WHAT IS BEING ASKED =
Go through the entries below and print, exactly, the lines starting at the one with "[127; 69; 76;" and ending at the one with "Definition fs_disk : list", keeping both ends and no others.
------------------------------
(* ===== verification/FsDemo.v ===== *)
(** * A small file system

    A disk of 40 blocks with a root directory and one file, in a transaction of
    the log over the buffer cache: the theorems about fs.c at a concrete state. *)

From S2P Require Import Prelude Params Bytes Str Sleeplock Block Bio Log Tx Fs FsBlock FsInode FsFile FsRw FsTrunc FsDir FsPath File FileRw.
From S2P Require Kalloc Pipe.

Section demo.
Local Instance demo_store : BlockStore Bio.bcache := Bio.bio_store 3 1.
Local Instance demo_store_ok : BlockStoreOk Bio.bcache := Bio.bio_ok 40 3 1 Nat.lt_0_1.
Local Instance demo_tx_ok : TxStoreOk (Log.log Bio.bcache) := log_tx_ok 2 12.
Local Instance demo_limit : TxLimit 10.
Proof. split; vm_compute; lia. Qed.

(** ** The disk *)

Definition zeros : list Z := replicate BSIZE 0.
Definition demo_sb : superblock := Superblock 40 24 8 12 2 14 15.
Definition sb_block : list Z :=
  (([40; 24; 8; 12; 2; 14; 15] : list Z) ≫= le 4) ++ replicate 484 0.
Definition root_dinode : inode :=
  Inode ROOTDEV 1 0 (Sleep.Sleeplock false 0 0 0) 0 T_DIR 0 0 1 48 (16 :: replicate 12 0).
Definition file_dinode : inode :=
  Inode ROOTDEV 2 0 (Sleep.Sleeplock false 0 0 0) 0 T_FILE 0 0 1 600 (17 :: 18 :: replicate 11 0).
Definition inode_block : list Z := put_dinode (doff 1) root_dinode (put_dinode (doff 2) file_dinode zeros).
(** Blocks 0 to 18 are in use. *)
Definition bitmap_block : list Z := 255 :: 255 :: 7 :: replicate 509 0.
Definition dirent (inum : Z) (name : list Z) : list Z := le 2 inum ++ name ++ replicate (14 - length name) 0.
Definition dir_block : list Z :=
  dirent 1 [46] ++ dirent 1 [46; 46] ++ dirent 2 [102] ++ replicate 464 0.
(** The file is a program: an ELF header, a header for one segment of 5000 bytes
    with 516 in the file from 84 on, and these. *)
Definition elf_block : list Z :=
  [127; 69; 76; 70] ++ replicate 20 0 ++ le 4 0x10 ++ le 4 52 ++ replicate 12 0 ++ le 2 1 ++ replicate 6 0 ++
  (([1; 84; 0; 0; 516; 5000; 0; 0] : list Z) ≫= le 4) ++ replicate 428 5.
Definition fs_disk : list (list Z) :=
  [zeros; sb_block] ++ replicate 12 zeros ++
  [inode_block; bitmap_block; dir_block; elf_block; replicate BSIZE 6] ++ replicate 21 zeros.

Definition fs_boot : Bio.bcache := Bio.Bcache false (replicate (S NBUF) Bio.zero_buf) fs_disk [].
Definition fs_view : bview := Bio.boot_view fs_disk.
Notation c0 := (cont fs_view).

Lemma fs_rep : exists e, @rep Bio.bcache _ _ e fs_view.
Proof.
  destruct (Bio.binit_rep 40 fs_boot) as (e & _ & _ & R).
  - reflexivity.
  - apply Forall_replicate. done.
  - reflexivity.
  - reflexivity.
  - vm_compute. repeat (apply Forall_cons_2; [reflexivity|]). apply Forall_nil_2.
  - exists e. exact R.
Qed.

(** ** The cached inodes: the root directory, the file and free entries *)

Definition free_entry : inode :=
  Inode 0 0 0 (Sleep.Sleeplock false 0 0 0) 0 0 0 0 0 0 (replicate 13 0).
Definition file_entry : inode :=
  file_dinode <| i_ref := 1 |> <| i_valid := 1 |> <| i_lk := Sleep.Sleeplock false 1 3 0 |>.
Definition root_entry : inode := root_dinode <| i_ref := 1 |>.
Definition fs_inodes : list inode := file_entry :: root_entry :: replicate 48 free_entry.

Definition fs_log (e : Bio.bcache) : Log.log Bio.bcache :=
  Log.MkLog false 2 12 1 0 ROOTDEV 0 (replicate 30 0) 0 0 e.
Definition fs_state (e : Bio.bcache) : fs (Log.log Bio.bcache) := MkFs false fs_inodes demo_sb (fs_log e).

Lemma fs_srep e : @rep Bio.bcache _ _ e fs_view -> srep 10 (fs_log e) c0 ∅ ∅.
Proof.
  intros R. split; [vm_compute; lia|]. exists fs_view. split_and!; try done; [|by intros x [y Hy]]. split; try done.
  exists []. split_and!; [done|by intros j b|constructor|constructor|done].
Qed.

Lemma demo_home b : 0 <= b < 2 \/ 14 <= b < 40 -> in_disk b.
Proof. intros Hb. change (0 <= b < 40 /\ ~ 2 <= b < 2 + 12). lia. Qed.

Ltac in_range := split; vm_compute; [discriminate|reflexivity].

Lemma bblock b : 0 <= b < 40 -> BBLOCK b demo_sb = 15.
Proof. intros Hb. unfold BBLOCK. rewrite Z.div_small; [done|]. unfold BPB, BSIZE. lia. Qed.
Lemma iblock n : 0 <= n < 8 -> IBLOCK n demo_sb = 14.
Proof. intros Hn. unfold IBLOCK. rewrite Z.div_small; [done|]. unfold IPB, BSIZE, sizeof_dinode. simpl. lia. Qed.

(** The free blocks are those from 19. *)
Lemma demo_free b : FsBlock.free demo_sb c0 b <-> 19 <= b < 40.
Proof.
  unfold FsBlock.free. change (sb_size demo_sb) with 40. split.
  - intros [Hb Hf]. rewrite bblock in Hf by done. rewrite Z.mod_small in Hf by (unfold BPB, BSIZE; lia).
    assert (Hn : (Z.to_nat b < 40)%nat) by lia. revert Hf. replace b with (Z.of_nat (Z.to_nat b)) by lia. rewrite Nat2Z.id.
    generalize dependent (Z.to_nat b). intros n Hn. do 19 (destruct n as [|n]; [by vm_compute|]). lia.
  - intros Hb. split; [lia|]. rewrite bblock by lia. rewrite Z.mod_small by (unfold BPB, BSIZE; lia).
    assert (Hn : (19 <= Z.to_nat b < 40)%nat) by lia. generalize dependent (Z.to_nat b). intros n Hn.
    do 19 (destruct n as [|n]; [lia|]). do 21 (destruct n as [|n]; [by vm_compute|]). lia.
Qed.

Lemma demo_reserved b : reserved demo_sb b -> b = 0 \/ b = 1 \/ b = 15 \/ b = 14.
Proof.
  intros [?|[?|[(x & Hx & ->)|(n & Hn & ->)]]]; [by left|by right; left| |].
  - rewrite bblock by done. lia.
  - rewrite iblock by done. lia.
Qed.

Lemma demo_disk_ok : disk_ok demo_sb c0.
Proof.
  split.
  - split; [vm_compute; split; discriminate|]. intros b Hb. rewrite bblock by done. apply demo_home. lia.
  - intros n Hn. rewrite iblock by done. apply demo_home. lia.
  - vm_compute. discriminate.
  - intros b (n & Hn & ->) (x & Hx & He). rewrite iblock in He by done. rewrite bblock in He by done. lia.
  - intros b Hr%demo_reserved Hf%demo_free. lia.
  - intros b Hf%demo_free. apply demo_home. lia.
Qed.

(** A file whose content is in direct blocks. *)
Lemma direct_slot ip k : ind_of ip = 0 -> slot c0 ip k = if decide (k < NDIRECT)%nat then default 0 (i_addrs ip !! k) else 0.
Proof. intros Hi. unfold slot. rewrite Hi. repeat case_decide; done. Qed.

Lemma file_slot k : slot c0 file_entry k = 0 \/ (k = 0%nat /\ slot c0 file_entry k = 17) \/ (k = 1%nat /\ slot c0 file_entry k = 18).
Proof.
  rewrite direct_slot by done. case_decide as Hk; [|by left]. unfold NDIRECT in Hk.
  do 12 (destruct k as [|k]; [vm_compute; auto|]). lia.
Qed.

Lemma demo_data b : 16 <= b < 19 -> data demo_sb c0 b.
Proof.
  intros Hb. split; [change (sb_size demo_sb) with 40; lia|]. split; [by intros Hf%demo_free; lia|].
  split; [intros Hr%demo_reserved; lia|]. apply demo_home. lia.
Qed.

Lemma demo_file_ok : file_ok demo_sb c0 file_entry.
Proof.
  split.
  - split; [in_range|in_range|in_range|in_range|in_range|reflexivity|].
    apply Forall_forall. intros x Hx. repeat (apply elem_of_cons in Hx as [-> |Hx]; [in_range|]). by apply elem_of_nil in Hx.
  - reflexivity.
  - vm_compute. split; [discriminate|reflexivity].
  - vm_compute. discriminate.
  - intros k _ Hne. apply demo_data. destruct (file_slot k) as [?|[[_ ->]|[_ ->]]]; [done|lia|lia].
  - intros k k' _ _ Hne He. destruct (file_slot k) as [?|[[-> E]|[-> E]]], (file_slot k') as [?|[[-> E']|[-> E']]]; congruence.
  - intros k Hk. destruct k as [|[|k]]; [vm_compute; discriminate|vm_compute; discriminate|].
    change (i_size file_entry) with 600 in Hk. rewrite BSIZE_eq in Hk. lia.
Qed.

Lemma demo_icache : icache_ok fs_inodes.
Proof.
  assert (Hin : forall i ip, fs_inodes !! i = Some ip -> (i = 0%nat /\ ip = file_entry) \/ (i = 1%nat /\ ip = root_entry) \/ ip = free_entry).
  { intros [|[|i]] ip Hi; [left; split; [done|by injection Hi]|right; left; split; [done|by injection Hi]|].
    right; right. change (replicate 48 free_entry !! i = Some ip) in Hi. by apply lookup_replicate in Hi as [-> _]. }
  split.
  - intros i ip [[_ ->]|[[_ ->]| ->]]%Hin; vm_compute; discriminate.
  - intros i ip [[_ ->]|[[_ ->]| ->]]%Hin; reflexivity.
  - intros i j ip jp [[-> ->]|[[-> ->]| ->]]%Hin [[-> ->]|[[-> ->]| ->]]%Hin; try done; vm_compute; intros; congruence.
Qed.

Lemma demo_has_file e : @rep Bio.bcache _ _ e fs_view -> has_file (lim := 10) (fs_state e) c0 ∅ 0 file_entry.
Proof. intros R. split; [by apply fs_srep|apply demo_disk_ok|apply demo_file_ok|reflexivity|discriminate]. Qed.

Lemma demo_may_hold : may_hold demo_sb c0 ∅.
Proof. split; [vm_compute; lia|by intros; apply lookup_empty|by intros; apply lookup_empty]. Qed.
------------------------------
RESPONSE TO THE EXERCISE =
  [127; 69; 76; 70] ++ replicate 20 0 ++ le 4 0x10 ++ le 4 52 ++ replicate 12 0 ++ le 2 1 ++ replicate 6 0 ++
  (([1; 84; 0; 0; 516; 5000; 0; 0] : list Z) ≫= le 4) ++ replicate 428 5.
Definition fs_disk : list (list Z) :=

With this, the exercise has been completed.